Address the Microcytic Anemia
- Check iron studies, ferritin, and reticulocyte count to differentiate iron deficiency from anemia of chronic disease 1.
- Initiate iron supplementation if deficiency is confirmed, but absorption may be impaired with cholestasis 1.
- Monitor hemoglobin closely, as severe anemia (Hgb <7 g/dL) may require transfusion in the setting of coagulopathy 1.
Dietary and Nutritional Management
For Cholestasis
- Initiate medium-chain triglyceride (MCT) formula or supplement, as MCTs do not require bile for absorption 1.
- Supplement fat-soluble vitamins (A, D, E, K) in water-soluble forms due to malabsorption 1, 4.
For Potassium Management (If Needed)
- In infants with cholestatic liver disease, potassium restriction is generally NOT necessary unless hyperkalemia is severe and persistent 1.

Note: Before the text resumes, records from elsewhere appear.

Lemma fireTimer_timersSound t rt :
  timersSound rt -> timersSound (fireTimer t rt).
Proof.
  intros Hinv. unfold fireTimer.
  destruct (timers rt !! t) as [[ms tk st]|] eqn:Ht; [|exact Hinv].
  destruct st; try exact Hinv.
  assert (Hlt : (t < length (timers rt))%nat)
    by (apply lookup_lt_is_Some; by eexists).
  destruct tk.
  - pose proof (Hinv t _ Ht eq_refl) as Hheld.
    intros t' tm Ht' Ha. exfalso.
    unfold reconnectTask in Ht'. cbn [timers set_bancho] in Ht'.
    destruct (decide (t = t')) as [<-|Hne].
    + rewrite list_lookup_insert_eq in Ht' by assumption.
      injection Ht' as <-. discriminate Ha.
    + rewrite list_lookup_insert_ne in Ht' by assumption.
      pose proof (Hinv t' tm Ht' Ha). congruence.
  - intros t' tm Ht' Ha. cbn [timers set_bancho bancho] in *.
    change (reconnectTimeout (bancho rt) = Some t').
    destruct (decide (t = t')) as [<-|Hne].
    + rewrite list_lookup_insert_eq in Ht' by assumption.
      injection Ht' as <-. discriminate Ha.
    + rewrite list_lookup_insert_ne in Ht' by assumption.
      by eapply Hinv.
Qed.

Lemma destroyClient_fields rt :
  bancho (destroyClient rt).2 = bancho rt
  /\ timers (destroyClient rt).2 = timers rt.
Proof. unfold destroyClient. by destruct (client (bancho rt)). Qed.

Lemma timersSound_same rt rt' :
  timers rt' = timers rt ->
  reconnectTimeout (bancho rt') = reconnectTimeout (bancho rt) ->
  timersSound rt -> timersSound rt'.
Proof.
  intros Ht Hr Hinv t tm Hl Ha. rewrite Hr. rewrite Ht in Hl.
  by eapply Hinv.
Qed.

Lemma disconnect_timersSound rt :
  timersSound rt -> timersSound (disconnect rt).2.
Proof.
  intros Hinv. unfold disconnect.
  destruct (bool_decide (connectState (bancho rt) = Disconnected));
    [exact Hinv|].
  set (step1 := if isConnected (bancho rt) then _ else _).
  assert (H1 : timersSound step1.2).
  { subst step1. destruct (isConnected (bancho rt)).
    - apply (timersSound_same rt); [| |exact Hinv].
      + by destruct (send "QUIT" true (bancho rt)).
      + unfold send. destruct (_ || _); [destruct (client (bancho rt))|];
          reflexivity.
    - destruct (bool_decide _); [|exact Hinv].
      destruct (destroyClient_fields rt) as [Hb Ht].
      apply (timersSound_same rt); [exact Ht|by rewrite Hb|exact Hinv]. }
  destruct step1 as [[[]|e] rt1]; [|exact H1]. cbn [snd] in H1.
  set (rt2 := match reconnectTimeout (bancho rt1) with
              | Some t => _
              | None => rt1
              end).
  assert (H2 : forall t tm, timers rt2 !! t = Some tm ->
                            armedReconnect tm = false).
  { pose proof (clearTimeout_disarms rt1 H1) as Hdis. subst rt2.
    destruct (reconnectTimeout (bancho rt1)); exact Hdis. }
  pose proof (updateState_fields Disconnected None (bancho rt2))
    as (Hok & _).
  destruct (updateState (IsState Disconnected) None (bancho rt2))
    as [[[]|e] c3]; [|discriminate Hok].
  cbn [snd]. apply setTimeout_reset_timersSound.
  intros t tm Ht Ha. cbn [timers set_bancho] in Ht.
  apply H2 in Ht. congruence.
Qed.

Lemma onSocketTimeout_timersSound rt :
  timersSound rt -> timersSound (onSocketTimeout rt).2.
Proof.
  intros Hinv. unfold onSocketTimeout. cbv zeta.
  set (rt1 := set_bancho (set_ignoreClose true (bancho rt)) rt).
  assert (H1 : timersSound rt1) by exact Hinv.
  destruct (destroyClient_fields rt1) as [Hb Ht].
  assert (H2 : timersSound (destroyClient rt1).2)
    by (apply (timersSound_same rt1); [exact Ht|by rewrite Hb|exact H1]).
  destruct (destroyClient rt1) as [[[]|e] rt2]; [|exact H2]. cbn [snd] in *.
  set (rt3 := set_bancho _ rt2).
  assert (H3 : timersSound rt3) by exact H2.
  pose proof (onClose_timersSound (MkError "Timeout reached") rt3 H3) as H4.
  destruct (onClose _ rt3) as [[[]|e] rt4]; [|exact H4]. cbn [snd] in *.
  by apply setTimeout_reset_timersSound.
Qed.

(** X17: at any time at most one reconnect timer is armed, and it is the
    one held in [reconnectTimeout]: every way a connection can end, every
    timer coming due and [disconnect()] keep it so. *)
Theorem timers_stay_sound (rt : Runtime) :
  timersSound rt ->
  (forall err, timersSound (onClose err rt).2)
  /\ (forall err, timersSound (onSocketError err rt).2)
  /\ timersSound (onSocketClose rt).2
  /\ timersSound (onSocketTimeout rt).2
  /\ (forall t, timersSound (fireTimer t rt))
  /\ timersSound (disconnect rt).2.
Proof.
  intros Hinv. repeat split.
  - intros err. by apply onClose_timersSound.
  - intros err. unfold onSocketError. by apply onClose_timersSound.
  - unfold onSocketClose. destruct (negb _); [|exact Hinv].
    by apply onClose_timersSound.
  - by apply onSocketTimeout_timersSound.
  - intros t. by apply fireTimer_timersSound.
  - by apply disconnect_timersSound.
Qed.

Lemma timers_stay_sound_witness :
  (forall err, timersSound (onClose err (boot online)).2)
  /\ (forall err, timersSound (onSocketError err (boot online)).2)
  /\ timersSound (onSocketClose (boot online)).2
  /\ timersSound (onSocketTimeout (boot online)).2
  /\ (forall t, timersSound (fireTimer t (boot online)))
  /\ timersSound (disconnect (boot online)).2.
Proof.
  apply (timers_stay_sound (boot online)).
  intros t tm Ht. vm_compute in Ht. discriminate Ht.
Defined.

Lemma dropHeld_fields rt :
  let rt' := match reconnectTimeout (bancho rt) with
             | Some t =>
                 set_bancho
                   (set_reconnectTimeout None (bancho (clearTimeout t rt)))
                   (clearTimeout t rt)
             | None => rt
             end in
  reconnectTimeout (bancho rt') = None
  /\ connectState (bancho rt') = connectState (bancho rt)
  /\ effects (bancho rt') = effects (bancho rt)
  /\ heap (bancho rt') = heap (bancho rt)
  /\ client (bancho rt') = client (bancho rt)
  /\ connectCallback (bancho rt') = connectCallback (bancho rt)
  /\ destroyed rt' = destroyed rt
  /\ (timersSound rt ->
      forall t tm, timers rt' !! t = Some tm -> armedReconnect tm = false).
Proof.
  pose proof (clearTimeout_disarms rt) as Hdis.
  destruct (reconnectTimeout (bancho rt)) as [t0|] eqn:Hheld; cbv zeta.
  - cbn [bancho set_bancho timers destroyed].
    rewrite clearTimeout_bancho, clearTimeout_destroyed.
    by repeat split.
  - by repeat split.
Qed.

(** What [disconnect()] does to a client that is not disconnected. *)
Lemma disconnect_fields sock rt :
  timersSound rt ->
  connectState (bancho rt) <> Disconnected ->
  client (bancho rt) = Some sock ->
  exists rt',
    disconnect rt = (Ok tt, rt')
    /\ connectState (bancho rt') = Disconnected
    /\ reconnectTimeout (bancho rt') = None
    /\ (forall t tm, timers rt' !! t = Some tm -> armedReconnect tm = false)
    /\ effects (bancho rt') =
         (effects (bancho rt) ++
            (if bool_decide (connectState (bancho rt) = Connected)
             then [SocketWrite sock ("QUIT" ++ Js.str Js.CR ++ Js.str Js.LF)]
             else []) ++
            [Emit (EvDisconnected None); Emit (EvState Disconnected None)])%list
    /\ destroyed rt' =
         (destroyed rt ++
            if bool_decide (connectState (bancho rt) = Connecting)
            then [sock] else [])%list
    /\ heap (bancho rt') = heap (bancho rt)
    /\ connectCallback (bancho rt') = connectCallback (bancho rt).
Proof.
  intros Hinv Hstate Hsock. unfold disconnect.
  rewrite bool_decide_eq_false_2 by assumption.
  set (step1 := if isConnected (bancho rt) then _ else _).
  assert (H1 : exists rt1,
            step1 = (Ok tt, rt1)
            /\ timersSound rt1
            /\ connectState (bancho rt1) = connectState (bancho rt)
            /\ effects (bancho rt1) =
                 (effects (bancho rt) ++
                    if bool_decide (connectState (bancho rt) = Connected)
                    then [SocketWrite sock
                            ("QUIT" ++ Js.str Js.CR ++ Js.str Js.LF)]
                    else [])%list
            /\ destroyed rt1 =
                 (destroyed rt ++
                    if bool_decide (connectState (bancho rt) = Connecting)
                    then [sock] else [])%list
            /\ heap (bancho rt1) = heap (bancho rt)
            /\ connectCallback (bancho rt1) = connectCallback (bancho rt)).
  { subst step1. unfold isConnected.
    destruct (connectState (bancho rt)) eqn:Hst; try congruence.
    - cbn [bool_decide decide_rel]. unfold destroyClient. rewrite Hsock.
      eexists. split; [reflexivity|].
      rewrite !bool_decide_eq_false_2 by discriminate.
      rewrite ?bool_decide_eq_true_2 by reflexivity.
      cbn [bancho destroyed]. rewrite app_nil_r. by repeat split.
    - eexists. split; [reflexivity|].
      rewrite !bool_decide_eq_false_2 by discriminate.
      rewrite !app_nil_r. by repeat split.
    - rewrite (send_connected _ _ _ sock) by (auto || by left).
      eexists. split; [reflexivity|].
      rewrite bool_decide_eq_true_2 by reflexivity.
      rewrite bool_decide_eq_false_2 by discriminate.
      rewrite app_nil_r. by repeat split. }
  destruct H1 as (rt1 & -> & Hinv1 & Hst1 & Heff1 & Hds1 & Hheap1 & Hcb1).
  pose proof (dropHeld_fields rt1)
    as (Hheld & Hst2 & Heff2 & Hheap2 & _ & Hcb2 & Hds2 & Hdis).
  specialize (Hdis Hinv1). cbv zeta in *.
  set (rt2 := match reconnectTimeout (bancho rt1) with
              | Some t => _
              | None => rt1
              end) in *.
  clearbody rt2.
  rewrite updateState_changes by congruence.
  eexists. split; [reflexivity|].
  cbn [setTimeout snd bancho set_bancho timers destroyed].
  change (connectState (set_effects ?e (set_connectState ?s ?c))) with s.
  change (reconnectTimeout (set_effects ?e (set_connectState ?s ?c)))
    with (reconnectTimeout c).
  change (effects (set_effects ?e (set_connectState ?s ?c))) with e.
  change (heap (set_effects ?e (set_connectState ?s ?c))) with (heap c).
  change (connectCallback (set_effects ?e (set_connectState ?s ?c)))
    with (connectCallback c).
  cbn [lifecycleEvents app].
  rewrite Heff2, Heff1, Hds2, Hds1, Hheap2, Hheap1, Hcb2, Hcb1.
  rewrite <- app_assoc.
  repeat split; try assumption.
  intros t tm Ht.
  destruct (decide (t < length (timers rt2))%nat).
  - rewrite lookup_app_l in Ht by assumption. by eapply Hdis.
  - rewrite lookup_app_r in Ht by lia.
    destruct (t - length (timers rt2))%nat; [|discriminate Ht].
    by injection Ht as <-.
Qed.

Lemma fireTimer_unarmed t rt :
  (forall t tm, timers rt !! t = Some tm -> armedReconnect tm = false) ->
  connectState (bancho (fireTimer t rt)) = connectState (bancho rt)
  /\ heap (bancho (fireTimer t rt)) = heap (bancho rt)
  /\ effects (bancho (fireTimer t rt)) = effects (bancho rt)
  /\ client (bancho (fireTimer t rt)) = client (bancho rt).
Proof.
  intros Hdis. unfold fireTimer.
  destruct (timers rt !! t) as [[ms tk st]|] eqn:Ht; [|by repeat split].
  destruct st; try by repeat split.
  destruct tk; [|by repeat split].
  apply Hdis in Ht. discriminate Ht.
Qed.

(** X18: [disconnect()] is final. It says QUIT when connected, destroys
    the socket when still connecting, clears the reconnect timer and moves
    to Disconnected with one disconnected event and one state event. After
    it [onClose] returns at once, so that the closing of the socket
    changes nothing any more, no timer coming due reconnects, and a second
    [disconnect()] does nothing. *)
Theorem disconnect_is_final (sock : loc) (rt : Runtime) :
  timersSound rt ->
  connectState (bancho rt) <> Disconnected ->
  client (bancho rt) = Some sock ->
  exists rt',
    disconnect rt = (Ok tt, rt')
    /\ connectState (bancho rt') = Disconnected
    /\ reconnectTimeout (bancho rt') = None
    /\ effects (bancho rt') =
         (effects (bancho rt) ++
            (if bool_decide (connectState (bancho rt) = Connected)
             then [SocketWrite sock ("QUIT" ++ Js.str Js.CR ++ Js.str Js.LF)]
             else []) ++
            [Emit (EvDisconnected None); Emit (EvState Disconnected None)])%list
    /\ destroyed rt' =
         (destroyed rt ++
            if bool_decide (connectState (bancho rt) = Connecting)
            then [sock] else [])%list
    /\ (forall err, onClose err rt' = (Ok tt, rt'))
    /\ (forall t,
          connectState (bancho (fireTimer t rt')) = Disconnected
          /\ heap (bancho (fireTimer t rt')) = heap (bancho rt)
          /\ effects (bancho (fireTimer t rt')) = effects (bancho rt'))
    /\ disconnect rt' = (Ok tt, rt').
Proof.
  intros Hinv Hstate Hsock.
  destruct (disconnect_fields sock rt Hinv Hstate Hsock)
    as (rt' & Hd & Hs & Hheld & Hdis & Heff & Hds & Hheap & _).
  exists rt'. repeat split; try assumption.
  - intros err. unfold onClose. by rewrite bool_decide_eq_true_2.
  - destruct (fireTimer_unarmed t rt' Hdis) as (H1 & _). congruence.
  - destruct (fireTimer_unarmed t rt' Hdis) as (_ & H2 & _). congruence.
  - by destruct (fireTimer_unarmed t rt' Hdis) as (_ & _ & H3 & _).
  - unfold disconnect. by rewrite bool_decide_eq_true_2.
Qed.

- Breast milk has the lowest potassium content (546 mg/L) compared to standard formulas (700-740 mg/L), so breastfeeding should be encouraged if possible 1.
- Avoid high-potassium foods (bananas, oranges, potatoes, tomatoes) only if hyperkalemia persists after addressing the underlying cause 1.
Monitoring Protocol
- Recheck potassium within 2-4 hours after any acute intervention to assess response and watch for rebound 2, 3.
- Monitor PT/INR and PTT 6-12 hours after vitamin K administration to confirm correction 4.
- Daily monitoring of electrolytes, liver function, and coagulation studies until stable 2, 3.
- Weekly monitoring of hemoglobin and iron studies during treatment 1.
Critical Pitfalls to Avoid
- Do not delay vitamin K administration while waiting for coagulation studies—the white stools and elevated PTT are sufficient indication 4.
- Do not treat potassium aggressively without confirming true hyperkalemia and ECG changes, as pseudohyperkalemia is common in pediatric samples 2, 3.
- Do not restrict dietary potassium unnecessarily in an infant, as this can impair growth and development 1.
- Do not miss biliary atresia, which requires surgical intervention (Kasai procedure) ideally before 60 days of age for optimal outcomes 4.